Noël Tosi

Personal information
- Date of birth: 25 May 1959 (age 65)
- Place of birth: Philippeville, French Algeria
- Position(s): Goalkeeper

Team information
- Current team: Thonon Evian (Manager)

Youth career
- 1966–1976: Carpentras

Senior career*
- Years: Team / Apps / (Gls)
- 1976–1980: Avignon
- 1980–1981: Gazélec Ajaccio
- 1981–1983: Saint-Benoît
- 1983–19??: Orange

Managerial career
- 1986–1988: AS Trouville-Deauville
- 1991: Grenoble
- 1992–1993: Bourges (assistant)
- 1993–1994: Lucé
- 1994–1995: Avignon
- 1995–1996: Nîmes (youth academy)
- 1996–1997: Quimper
- 1997–1998: Montauban
- 1998–1999: Dijon
- 1999–2001: US Lusitanos Saint-Maur
- 2001–2002: Gueugnon
- 2002–2003: Créteil-Lusitanos
- 2003–2004: Mauritania
- 2004: Angers
- 2004: RCF Paris
- 2004–2005: Angers
- 2006–2007: Congo
- 2007–2009: Cherbourg
- 2010–2011: Nîmes
- 2012: JS Saint-Pierroise
- 2013: Arles-Avignon
- 2014: US Le Pontet
- 2014–2016: MDA Chasselay
- 2017: Mulhouse
- 2018–2019: Wydad AC (technical director)
- 2019–2020: AS Cherbourg
- 2020: Jeunesse Esch
- 2020–2021: FC Balagne (general director)
- 2022: Africa Sports
- 2023: Diables Noirs
- 2024: GOAL FC
- 2025–: Thonon Evian

= Noël Tosi =

French football coach and former player (born 1959)

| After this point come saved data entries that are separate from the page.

Lemma escape_plain v j size : plain v -> (j + length v + 1 < size)%nat -> json_escape_str v j size = v.
Proof.
  intros Hv. revert j. induction Hv as [|x v [_ [H34 H92]] Hv IH]; intros j Hj; [done|]. cbn [json_escape_str length] in *.
  rewrite (proj2 (Nat.ltb_lt _ _)) by lia. rewrite (proj2 (Z.eqb_neq x 34)), (proj2 (Z.eqb_neq x 92)) by done.
  cbn [orb]. rewrite IH; [done|lia].
Qed.

Lemma plain_no_quote v : plain v -> 34 ∉ v.
Proof. intros Hv Hin. pose proof (proj1 (Forall_forall _ _) Hv _ Hin) as Hq. cbn in Hq. lia. Qed.

Lemma claims_json_fields c : plain_claims c -> 123 :: tail (render_tail (claims_fields c)) = build_claims_json c.
Proof.
  intros [[H1 L1] [H2 L2] [H3 L3] [H4 L4] [H5 L5] _ _ _]. unfold build_claims_json, JWT_MAX_ISS_LEN, JWT_MAX_SUB_LEN, JWT_MAX_AUD_LEN in *.
  rewrite !escape_plain by (done || lia). unfold str_field, int_field, claims_fields. cbn [render_tail render_field tail].
  repeat (progress (cbn [app]; rewrite <- ?app_assoc)). done.
Qed.

Lemma strstr_after_skip1 p pat x s : p <> x -> strstr_after (p :: pat) (x :: s) = strstr_after (p :: pat) s.
Proof. intros Hx. cbn. by rewrite (proj2 (Z.eqb_neq p x)). Qed.

Lemma build_strstr c pat : plain_claims c ->
  strstr_after (34 :: pat) (build_claims_json c) = strstr_after (34 :: pat) (render_tail (claims_fields c)).
Proof.
  intros Hc. rewrite <- claims_json_fields by done. cbn [claims_fields render_tail tail].
  by rewrite !strstr_after_skip1.
Qed.

Definition key_okb (k : list Z) : bool :=
  match k with
  | x :: _ => negb (existsb (Z.eqb 34) k) && negb (x =? 58) && negb (x =? 44) && negb (x =? 125)
  | [] => false
  end.
Lemma key_okb_ok k : key_okb k = true -> key_ok k.
Proof.
  destruct k as [|x k']; [done|]. unfold key_okb. intros H. zbool. exists x, k'. split_and!; try done.
  intros Hin%list_elem_of_In. apply not_true_iff_false in H. apply H, existsb_exists. by exists 34.
Qed.
Lemma key_no_quote k : key_okb k = true -> 34 ∉ k.
Proof. by intros (x & k' & -> & H & _)%key_okb_ok. Qed.

(** The fields before the one looked for. *)
Ltac other_fields Hc :=
  repeat apply Forall_cons_2; try apply Forall_nil_2; split;
  match goal with
  | |- _ <> field_key _ => let He := fresh in intros He; vm_compute in He; discriminate He
  | |- field_ok (JInt _ _) => apply key_no_quote; reflexivity
  | |- field_ok (JStr _ _) => split; [apply key_no_quote; reflexivity|apply plain_no_quote, Hc]
  end.

Lemma parse_str_build c pre k v post size : plain_claims c ->
  claims_fields c = pre ++ JStr (str_bytes k) v :: post ->
  Forall (fun f => field_ok f /\ str_bytes k <> field_key f) pre ->
  key_okb (str_bytes k) = true -> (length (str_bytes k) < 100)%nat -> plain v -> (length v < size)%nat ->
  parse_json_str (build_claims_json c) k size = Some v.
Proof.
  intros Hc Hf Hpre Hk Hl Hv Hsize. unfold parse_json_str.
  rewrite truncated_id by (unfold quoted; rewrite !length_app; cbn; rewrite length_app; cbn; lia).
  unfold quoted at 1. cbn [app]. rewrite build_strstr, Hf by done.
  pose proof (find_str_field (str_bytes k) v pre post (key_okb_ok _ Hk) Hpre (plain_no_quote v Hv)) as Hs.
  unfold quoted at 1 in Hs. cbn [app] in Hs. destruct (strstr_after _ _) as [p|]; [|done]. cbn [mbind option_bind] in *.
  rewrite Hs. cbn [mbind option_bind]. by rewrite truncated_id.
Qed.

Lemma parse_int_build c pre k z post : plain_claims c ->
  claims_fields c = pre ++ JInt (str_bytes k) z :: post ->
  Forall (fun f => field_ok f /\ str_bytes k <> field_key f) pre ->
  key_okb (str_bytes k) = true -> (length (str_bytes k) < 100)%nat -> - 2 ^ 63 <= z < 2 ^ 63 ->
  parse_json_int (build_claims_json c) k = Some (Some z).
Proof.
  intros Hc Hf Hpre Hk Hl Hz. unfold parse_json_int.
  rewrite truncated_id by (unfold quoted; rewrite !length_app; cbn; rewrite length_app; cbn; lia).
  unfold quoted at 1. cbn [app]. rewrite build_strstr, Hf by done.
  pose proof (find_int_field (str_bytes k) z pre post (key_okb_ok _ Hk) Hpre Hz) as Hs.
  unfold quoted at 1 in Hs. cbn [app] in Hs. destruct (strstr_after _ _) as [p|]; [|done]. cbn [mbind option_bind] in *.
  by rewrite Hs.
Qed.

Ltac field_side fs Hc :=
  first [assumption | match goal with |- Forall _ _ => fail 1 | _ => idtac end; reflexivity | (apply Nat.ltb_lt; reflexivity) | (unfold fs; cbn [claims_fields take]; other_fields Hc)].

Lemma parse_claims_build c : plain_claims c -> parse_claims (build_claims_json c) = Some c.
Proof.
  intros Hc. pose proof Hc as [[H1 L1] [H2 L2] [H3 L3] [H4 L4] [H5 L5] Z1 Z2 Z3]. unfold parse_claims.
  set (fs := claims_fields c).
  rewrite (parse_int_build c (take 3 fs) "exp" (exp c) (drop 4 fs)) by field_side fs Hc.
  rewrite (parse_int_build c (take 4 fs) "iat" (iat c) (drop 5 fs)) by field_side fs Hc.
  rewrite (parse_int_build c (take 5 fs) "nbf" (nbf c) (drop 6 fs)) by field_side fs Hc.
  rewrite (parse_str_build c (take 0 fs) "iss" (iss c) (drop 1 fs)) by field_side fs Hc.
  rewrite (parse_str_build c (take 1 fs) "sub" (sub c) (drop 2 fs)) by field_side fs Hc.
  rewrite (parse_str_build c (take 2 fs) "aud" (aud c) (drop 3 fs)) by field_side fs Hc.
  rewrite (parse_str_build c (take 6 fs) "jti" (jti c) (drop 7 fs)) by field_side fs Hc.
  rewrite (parse_str_build c (take 7 fs) "scope" (scope c) (drop 8 fs)) by field_side fs Hc.
  by destruct c.
Qed.

(** ** Sizes and characters *)

Lemma escape_length v j size : (length (json_escape_str v j size) + j <= Nat.max j (size - 1))%nat.
Proof.
  revert j. induction v as [|x v IH]; intros j; cbn [json_escape_str length]; [lia|].
  destruct (Nat.ltb_spec (j + 2) size); [|cbn; lia].
  destruct (_ || _); cbn [length]; [specialize (IH (j + 2)%nat)|specialize (IH (j + 1)%nat)]; lia.
Qed.

Ltac len := repeat (progress (cbn [length]; rewrite ?length_app)).
Lemma str_field_length k v : (length (str_field k v) = length (str_bytes k) + length v + 5)%nat.
Proof. unfold str_field, quoted. len. lia. Qed.
Lemma int_field_length k z : (length (int_field k z) <= length (str_bytes k) + 24)%nat.
Proof. unfold int_field, quoted. len. pose proof (print_lld_length z). lia. Qed.

(** The length of the JSON text, from those of the escaped strings. *)
Lemma build_length c :
  (length (build_claims_json c) <= 132 + length (json_escape_str (iss c) 0 (JWT_MAX_ISS_LEN * 2))
    + length (json_escape_str (sub c) 0 (JWT_MAX_SUB_LEN * 2)) + length (json_escape_str (aud c) 0 (JWT_MAX_AUD_LEN * 2))
    + length (json_escape_str (jti c) 0 128) + length (json_escape_str (scope c) 0 512))%nat.
Proof.
  unfold build_claims_json. rewrite !length_app, !str_field_length.
  pose proof (int_field_length "exp" (exp c)). pose proof (int_field_length "iat" (iat c)). pose proof (int_field_length "nbf" (nbf c)).
  change (length (str_bytes "exp")) with 3%nat in *. change (length (str_bytes "iat")) with 3%nat in *.
  change (length (str_bytes "nbf")) with 3%nat in *. change (length (str_bytes "iss")) with 3%nat in *.
  change (length (str_bytes "sub")) with 3%nat in *. change (length (str_bytes "aud")) with 3%nat in *.
  change (length (str_bytes "jti")) with 3%nat in *. change (length (str_bytes "scope")) with 5%nat in *.
  cbn [length]. lia.
Qed.

(** The text fits the buffer it is printed into, whatever the claims. *)
Lemma build_claims_json_fits c : (length (build_claims_json c) < JWT_MAX_PAYLOAD_LEN)%nat.
Proof.
  pose proof (build_length c). unfold JWT_MAX_ISS_LEN, JWT_MAX_SUB_LEN, JWT_MAX_AUD_LEN, JWT_MAX_PAYLOAD_LEN in *.
  pose proof (escape_length (iss c) 0 (128 * 2)). pose proof (escape_length (sub c) 0 (128 * 2)).
  pose proof (escape_length (aud c) 0 (256 * 2)). pose proof (escape_length (jti c) 0 128). pose proof (escape_length (scope c) 0 512).
  lia.
Qed.

Lemma build_length_plain c : plain_claims c -> (length (build_claims_json c) < 1000)%nat.
Proof.
  intros [[H1 L1] [H2 L2] [H3 L3] [H4 L4] [H5 L5] _ _ _]. pose proof (build_length c).
  unfold JWT_MAX_ISS_LEN, JWT_MAX_SUB_LEN, JWT_MAX_AUD_LEN in *. rewrite !escape_plain in * by (done || lia). lia.
Qed.

Lemma char_ok_str s : forallb (fun c => (0 <? c) && (c <? 256)) (str_bytes s) = true -> Forall char_ok (str_bytes s).
Proof.
  rewrite forallb_forall. intros H. apply Forall_forall. intros x Hx%list_elem_of_In. apply H in Hx. unfold char_ok. zbool. lia.
Qed.
Lemma quoted_chars v : Forall char_ok v -> Forall char_ok (quoted v).
Proof. intros Hv. unfold quoted. apply Forall_cons. split; [done|]. apply Forall_app. split; [done|]. by apply Forall_singleton. Qed.
Lemma str_field_chars k v : forallb (fun c => (0 <? c) && (c <? 256)) (str_bytes k) = true -> Forall char_ok v ->
  Forall char_ok (str_field k v).
Proof.
  intros Hk Hv. apply Forall_app. split; [by apply quoted_chars, char_ok_str|]. apply Forall_cons. split; [done|by apply quoted_chars].
Qed.
Lemma int_field_chars k z : forallb (fun c => (0 <? c) && (c <? 256)) (str_bytes k) = true -> Forall char_ok (int_field k z).
Proof.
  intros Hk. apply Forall_app. split; [by apply quoted_chars, char_ok_str|]. apply Forall_cons. split; [done|].
  eapply Forall_impl; [apply print_lld_chars|]. cbn. unfold char_ok. lia.
Qed.

Ltac chars_by t := first [t | apply Forall_app; split; [t|chars_by t]].

Lemma build_chars c : plain_claims c -> Forall char_ok (build_claims_json c).
Proof.
  intros [[H1 L1] [H2 L2] [H3 L3] [H4 L4] [H5 L5] _ _ _]. unfold build_claims_json, JWT_MAX_ISS_LEN, JWT_MAX_SUB_LEN, JWT_MAX_AUD_LEN in *.
  rewrite !escape_plain by (done || lia).
  assert (Hp : forall v, plain v -> Forall char_ok v) by (intros v Hv; eapply Forall_impl; [exact Hv|]; cbn; tauto).
  chars_by ltac:(first [by apply Forall_singleton | apply str_field_chars; [reflexivity|by apply Hp] | by apply int_field_chars]).
Qed.

Lemma header_json_chars alg : Forall char_ok (header_json alg) /\ (length (header_json alg) < 32)%nat.
Proof.
  split; [|by destruct alg; apply Nat.ltb_lt; reflexivity]. unfold header_json.
  assert (Ha : Forall char_ok (jwt_alg_name alg)) by (destruct alg; by apply char_ok_str).
  chars_by ltac:(first [by apply Forall_singleton | apply str_field_chars; [reflexivity|first [exact Ha|by apply char_ok_str]]]).
Qed.

(** ** Tokens *)

Definition token_of (header payload sig : list Z) : list Z := enc header ++ 46 :: enc payload ++ 46 :: enc sig.

Lemma enc_no_dot src : 46 ∉ enc src.
Proof. intros H. by apply (proj1 (Forall_forall _ _) (enc_chars src)) in H as [_ ?]. Qed.
Lemma enc_nonempty src : src <> [] -> enc src <> [].
Proof. by destruct src as [|a [|b [|c l]]]. Qed.
Lemma enc_length_le src : (length (enc src) <= 4 * ((length src + 2) / 3))%nat.
Proof. pose proof (enc_length src). rewrite encode_loop_length in *. lia. Qed.
Lemma div3_le n m : (n <= m)%nat -> (4 * ((n + 2) / 3) <= 4 * ((m + 2) / 3))%nat.
Proof. intros H. apply Nat.mul_le_mono_l, Nat.Div0.div_le_mono. lia. Qed.

Lemma encode_le src n dst_size : (length src <= n)%nat -> (4 * ((n + 2) / 3) <? dst_size)%nat = true ->
  jwt_base64url_encode src dst_size = Some (enc src).
Proof. intros Hn Hs%Nat.ltb_lt. apply encode_spec. pose proof (div3_le _ _ Hn). lia. Qed.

Noël Tosi (born 25 May 1959) is a French football coach and former player. He is currently the manager of Thonon Evian. As a player, he played for minor clubs in France. His first job as a coach was Deauville in 1986. Tosi previously coached the Congo national team. He was sworn in as coach in September 2006 after coaching the Mauritania national team, and French Ligue 2 teams FC Gueugnon and US Créteil-Lusitanos previously. Tosi was charged with improving Congo, and perhaps getting them to the African Cup of Nations.

== Managerial career ==
In 2014 Tosi quit as manager of US Le Pontet. At the time, the club was in fourth place in the CFA. Tosi was manager of MDA Chasselay for one-and-a-half seasons. He escaped relegation from the CFA in the 2014–15 season. In June 2016 it was announced he had agreed the termination of his contract with the club. The club's president cited financial constraints preventing the club from keeping Tosi. After being unable to prevent FC Mulhouse's relegation to Championnat National 3 in the previous season, Tosi left the club in June 2017.